A "deviation of 2 gray levels" is the same as saying an intensity value 2 numbers away... i.e. 120 - 122.
You can use Photoshop (or similar) to evaluate the noise levels in an image. Here I created a 50% gray layer; the level is 128, the mean (average) and median are 128, the standard deviation is 0, and 100% of the image pixels are at that level.
If I then apply a filter to add monochromatic gaussian noise at .77% it results in a standard deviation of 2. If I select the 128 level in the histogram the count (number of pixels) at that value is less, and the percentage of the image at that value decreases correspondingly.
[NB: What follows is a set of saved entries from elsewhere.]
(** C4, amended: the body of the record that each variant builds.  In
    [src/main.go]: when the normalized command holds no [--data-raw '{...}']
    the body has mode [none] and an empty content; when its first
    [--data-raw '] is followed by braces and a quote, the body has mode
    [raw] and the content is the text from the opening brace to the first
    closing brace that a quote follows.  In [src/unnamed/part_000] the
    mode is always [raw]; the content is empty when the command holds
    neither [--data '{...}'] nor [--data-raw '{...}'], it is that text
    after the first [--data '], and after the first [--data-raw '] when
    the command holds no [--data '{...}']. *)
Theorem body_per_variant :
  (forall range cmd it,
      (forall a, strings.Contains (normalize cmd)
                   ("--data-raw '" ++ "{" ++ a ++ "}" ++ "'") = false) ->
      Main.parseCurlCommand range cmd = Some it ->
      body (request it) = {| mode := "none"; raw := "" |})
  /\ (forall range cmd it pre a rest,
         normalize cmd = pre ++ "--data-raw '" ++ "{" ++ a ++ "}" ++ "'" ++ rest ->
         strings.Contains pre "--data-raw '" = false ->
         strings.Contains a "}'" = false ->
         Main.parseCurlCommand range cmd = Some it ->
         body (request it) = {| mode := "raw"; raw := "{" ++ a ++ "}" |})
  /\ (forall cmd it,
         (forall a, strings.Contains (normalize cmd)
                      ("--data '" ++ "{" ++ a ++ "}" ++ "'") = false) ->
         (forall a, strings.Contains (normalize cmd)
                      ("--data-raw '" ++ "{" ++ a ++ "}" ++ "'") = false) ->
         Part000.parseCurlCommand cmd = Some it ->
         body (request it) = {| mode := "raw"; raw := "" |})
  /\ (forall cmd it pre a rest,
         normalize cmd = pre ++ "--data '" ++ "{" ++ a ++ "}" ++ "'" ++ rest ->
         strings.Contains pre "--data '" = false ->
         strings.Contains a "}'" = false ->
         Part000.parseCurlCommand cmd = Some it ->
         body (request it) = {| mode := "raw"; raw := "{" ++ a ++ "}" |})
  /\ (forall cmd it pre a rest,
         (forall a', strings.Contains (normalize cmd)
                       ("--data '" ++ "{" ++ a' ++ "}" ++ "'") = false) ->
         normalize cmd = pre ++ "--data-raw '" ++ "{" ++ a ++ "}" ++ "'" ++ rest ->
         strings.Contains pre "--data-raw '" = false ->
         strings.Contains a "}'" = false ->
         Part000.parseCurlCommand cmd = Some it ->
         body (request it) = {| mode := "raw"; raw := "{" ++ a ++ "}" |})
  /\ (forall cmd it,
         Part000.parseCurlCommand cmd = Some it ->
         mode (body (request it)) = "raw").
Proof.
  split; [|split; [|split; [|split; [|split]]]].
  - intros range cmd it Hno Hit. rewrite (Main_body _ _ _ Hit).
    unfold Main.body_of, reDataRaw. now rewrite data_none.
  - intros range cmd it pre a rest Hc Hpre Ha Hit. rewrite (Main_body _ _ _ Hit).
    pose proof (normalize_dot cmd) as Hdot. rewrite Hc in Hdot |- *.
    unfold Main.body_of, reDataRaw. now rewrite data_first.
  - intros cmd it Hno1 Hno2 Hit. rewrite (Part000_body _ _ Hit).
    unfold Part000.rawData_of, Part000.reData, reDataRaw.
    now rewrite !data_none.
  - intros cmd it pre a rest Hc Hpre Ha Hit. rewrite (Part000_body _ _ Hit).
    pose proof (normalize_dot cmd) as Hdot. rewrite Hc in Hdot |- *.
    unfold Part000.rawData_of, Part000.reData. now rewrite data_first.
  - intros cmd it pre a rest Hno Hc Hpre Ha Hit. rewrite (Part000_body _ _ Hit).
    pose proof (normalize_dot cmd) as Hdot.
    unfold Part000.rawData_of, Part000.reData, reDataRaw.
    rewrite (data_none "--data '") by exact Hno. cbn [length Nat.eqb].
    rewrite Hc in Hdot |- *. now rewrite data_first.
  - intros cmd it Hit. now rewrite (Part000_body _ _ Hit).
Qed.

Lemma body_per_variant_witness :
  (exists it,
      Main.parseCurlCommand Main.range_up "curl --request GET 'http://a.com'"
      = Some it
      /\ body (request it) = {| mode := "none"; raw := "" |})
  /\ (exists it,
         Part000.parseCurlCommand
           ("curl --request POST --url http://a.com --data-raw '{"
              ++ String DQUOTE "a" ++ String DQUOTE ":1}'")
         = Some it
         /\ body (request it)
            = {| mode := "raw";
                 raw := "{" ++ (String DQUOTE "a" ++ String DQUOTE ":1") ++ "}" |}).
Proof.
  split.
  - eexists. split; [vm_compute; reflexivity|].
    apply (proj1 body_per_variant Main.range_up
                 "curl --request GET 'http://a.com'");
      [|vm_compute; reflexivity].
    intros a. now apply (Contains_longer _ "--data-raw '").
  - eexists. split; [vm_compute; reflexivity|].
    apply (proj1 (proj2 (proj2 (proj2 (proj2 body_per_variant))))
                 ("curl --request POST --url http://a.com --data-raw '{"
                    ++ String DQUOTE "a" ++ String DQUOTE ":1}'")
                 _ "curl --request POST --url http://a.com "
                 (String DQUOTE "a" ++ String DQUOTE ":1") "");
      [|reflexivity|reflexivity|reflexivity|vm_compute; reflexivity].
    intros a'. now apply (Contains_longer _ "--data '").
Defined.

(** ** The name of a record *)

(** X5: the name of a record.  In [src/unnamed/part_000] it is the text
    that follows the last slash of the path of the parsed URL once the
    slashes at its two ends are cut: it holds no slash, the trimmed path
    is that name after a text that is empty or ends with a slash, and
    the name is empty exactly when the path holds nothing but slashes,
    the placeholder never being used.  In [src/main.go] it is the
    placeholder. *)
Theorem name_is_last_segment :
  (forall cmd it,
      Part000.parseCurlCommand cmd = Some it ->
      exists parsedUrl,
        url.Parse (with_scheme (snd (Part000.method_and_url (normalize cmd))))
        = Some parsedUrl
        /\ strings.Contains (name it) "/" = false
        /\ (exists pre,
               strings.Trim (url.Path parsedUrl) "/" = pre ++ name it
               /\ (is_empty pre = true \/ strings.HasSuffix pre "/" = true))
        /\ is_empty (name it)
           = sall (fun c => Ascii.eqb c "/") (url.Path parsedUrl))
  /\ (forall range cmd it,
         Main.parseCurlCommand range cmd = Some it ->
         name it = "Generated from Curl").
Proof.
  split.
  - intros cmd it. rewrite Part000_parseCurlCommand_eq.
    destruct (url.Parse _) as [p|]; [|discriminate].
    destruct (is_empty _); [discriminate|]. intros [= <-].
    exists p. split; [reflexivity|]. cbn [name].
    apply name_of_last_segment.
  - intros range cmd it. rewrite Main_parseCurlCommand_eq.
    destruct (url.Parse _); [|discriminate]. now intros [= <-].
Qed.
But because the noise is somewhat random it is not dispersed entirely evenly; the mean and median values are no longer 128, nor are they the same value. The standard deviation of 2 doesn't mean that is the minimum/maximum deviation; in this case that was 7 grey levels (121-135).
If you then wanted to do some kind of conversion/evaluation by area, you could crop the image to the desired area and use the statistics for what remains.
But it would be very difficult to evaluate an image that contains detail in the same way. What was being referred to as gaussian noise is (probably) the typical photosite read error of a sensor at that time... i.e. the sensor should read/write 128 from a photosite at a given exposure, but sometimes it reads/writes 126 or 130 instead. In an image with detail that error doesn't cause visible noise; a detail where a detail doesn't belong... it just causes a detail (photosite/pixel) to be more/less distinct.
The read error does contribute significantly to color noise from the demosaicing process... you can change the histogram channel from luminosity (RGB) to any of the individual colors. I.e. are you concerned with noise of the input data (photosite luminance) or the output data (image).
note that the "percent noise" added to reach a standard deviation of 2 varies with the initial value; and the results will vary slightly every time.